Using the records below, quote only the span that opens with the line containing "O, _ => EmptyString" and closes with the line containing "Definition startswith (s", exactly and inclusively.

Records for this task: Begin

(** * Custom File Explorer: clipboard, paste and delete handlers

    A shallow embedding of [customfileExplorer.py] (class [CustomPopup]):
    the selection collector, the copy / paste / delete handlers and the
    navigation handlers, together with the properties of the clipboard
    reconciliation logic.

    Conventions.
    - A path is a Python [str]; it is modelled as a [string] of bytes
      (UTF-8).  The separators ['/'] and ['.'] are ASCII, so the split
      points computed on bytes are those computed on code points.
    - [os.path] is [posixpath].
    - The filesystem, the Qt item model and the process environment are
      an interface ([Platform]); the handlers are written against it.
      [ToyFS] is one small instance, used to run the handlers on
      concrete inputs. *)

From Stdlib Require Import ZArith Lia Ascii String.
From stdpp Require Import base strings gmap list pretty.

Definition path := string.

(** ** Python string primitives used by [posixpath] *)

Module pystr.

(** [s.rfind(c)] for a one-character [c]: the highest index of [c] in [s],
    or [-1].  [i] is the index of the head of [s]. *)
Fixpoint rfind_from (c : ascii) (s : string) (i : Z) : Z :=
  match s with
  | EmptyString => (-1)%Z
  | String a s' =>
      let r := rfind_from c s' (i + 1)%Z in
      if (0 <=? r)%Z then r
      else if Ascii.eqb a c then i else (-1)%Z
  end.

Definition rfind (s : string) (c : ascii) : Z := rfind_from c s 0%Z.

(** [s[i:]] and [s[:i]] for [0 <= i] (the only way posixpath uses them). *)
Fixpoint drop_n (n : nat) (s : string) : string :=
  match n, s with
  | O, _ => s
  | S n', String _ s' => drop_n n' s'
  | S _, EmptyString => EmptyString
  end.

Fixpoint take_n (n : nat) (s : string) : string :=
  match n, s with
  | O, _ => EmptyString
  | S n', String a s' => String a (take_n n' s')
  | S _, EmptyString => EmptyString
  end.

Definition slice_from (s : string) (i : Z) : string := drop_n (Z.to_nat i) s.
Definition slice_to (s : string) (i : Z) : string := take_n (Z.to_nat i) s.

(** [s[i:i+1]]: a string of length one, or empty when out of range. *)
Definition char_at (s : string) (i : Z) : string :=
  take_n 1 (slice_from s i).

Definition startswith (s pre : string) : bool := String.prefix pre s.

Fixpoint endswith_char (s : string) (c : ascii) : bool :=
  match s with
  | EmptyString => false
  | String a EmptyString => Ascii.eqb a c
  | String _ s' => endswith_char s' c
  end.

(** [s.strip()].  Python strips the characters for which [str.isspace()]
    holds: U+0009 to U+000D, U+001C to U+0020, U+0085, U+00A0, U+1680,
    U+2000 to U+200A, U+2028, U+2029, U+202F, U+205F and U+3000.  On the
    UTF-8 bytes of the string these are the one-, two- and three-byte
    sequences below. *)
Definition is_space1 (a : ascii) : bool :=
  let n := Ascii.nat_of_ascii a in
  ((9 <=? n)%nat && (n <=? 13)%nat) || ((28 <=? n)%nat && (n <=? 32)%nat).

Definition is_space2 (a b : ascii) : bool :=
  let m := Ascii.nat_of_ascii a in
  let n := Ascii.nat_of_ascii b in
  (m =? 194)%nat && ((n =? 133)%nat || (n =? 160)%nat).

Definition is_space3 (a b c : ascii) : bool :=
  let l := Ascii.nat_of_ascii a in
  let m := Ascii.nat_of_ascii b in
  let n := Ascii.nat_of_ascii c in
  ((l =? 225)%nat && (m =? 154)%nat && (n =? 128)%nat) ||
  ((l =? 226)%nat && (m =? 128)%nat &&
     (((128 <=? n)%nat && (n <=? 138)%nat) ||
      (n =? 168)%nat || (n =? 169)%nat || (n =? 175)%nat)) ||
  ((l =? 226)%nat && (m =? 129)%nat && (n =? 159)%nat) ||
  ((l =? 227)%nat && (m =? 128)%nat && (n =? 128)%nat).

(** Drop the white space characters [s] starts with. *)
Fixpoint lstrip (s : string) : string :=
  match s with
  | EmptyString => EmptyString
  | String a s1 =>
      if is_space1 a then lstrip s1
      else match s1 with
           | EmptyString => s
           | String b s2 =>
               if is_space2 a b then lstrip s2
               else match s2 with
                    | EmptyString => s
                    | String c s3 =>
                        if is_space3 a b c then lstrip s3 else s
                    end
           end
  end.

(** The same from the end: on the reversed bytes a character shows its
    last byte first. *)
Fixpoint lstrip_reversed (s : string) : string :=
  match s with
  | EmptyString => EmptyString
  | String a s1 =>
      if is_space1 a then lstrip_reversed s1
      else match s1 with
           | EmptyString => s
           | String b s2 =>
               if is_space2 b a then lstrip_reversed s2
               else match s2 with
                    | EmptyString => s
                    | String c s3 =>
                        if is_space3 c b a then lstrip_reversed s3 else s
                    end
           end
  end.

Definition rstrip (s : string) : string :=
  String.rev (lstrip_reversed (String.rev s)).

Definition strip (s : string) : string := rstrip (lstrip s).

(** [s] is a sequence of white space characters and nothing else. *)
Fixpoint all_space (s : string) : bool :=
  match s with
  | EmptyString => true
  | String a s1 =>
      if is_space1 a then all_space s1
      else match s1 with
           | EmptyString => false
           | String b s2 =>
               if is_space2 a b then all_space s2
               else match s2 with
                    | EmptyString => false
                    | String c s3 =>
                        if is_space3 a b c then all_space s3 else false
                    end
           end
  end.

(** The line feed of ["\n"]. *)
Definition nl : string := String (Ascii.ascii_of_nat 10) EmptyString.

End pystr.

(** ** [os.path] (posixpath): the pure functions *)

Module os_path.
Import pystr.

Definition sep : ascii := "/"%char.
Definition extsep : ascii := "."%char.

(** [i = p.rfind('/') + 1; return p[i:]] *)
Definition basename (p : path) : string :=
  let i := (rfind p sep + 1)%Z in
  slice_from p i.

(** [os.path.isabs(p)] *)
Definition isabs (p : path) : bool := startswith p "/".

Records for this task: End

Output of the exercise:
  | O, _ => EmptyString
  | S n', String a s' => String a (take_n n' s')
  | S _, EmptyString => EmptyString
  end.

Definition slice_from (s : string) (i : Z) : string := drop_n (Z.to_nat i) s.
Definition slice_to (s : string) (i : Z) : string := take_n (Z.to_nat i) s.

(** [s[i:i+1]]: a string of length one, or empty when out of range. *)
Definition char_at (s : string) (i : Z) : string :=
  take_n 1 (slice_from s i).

Definition startswith (s pre : string) : bool := String.prefix pre s.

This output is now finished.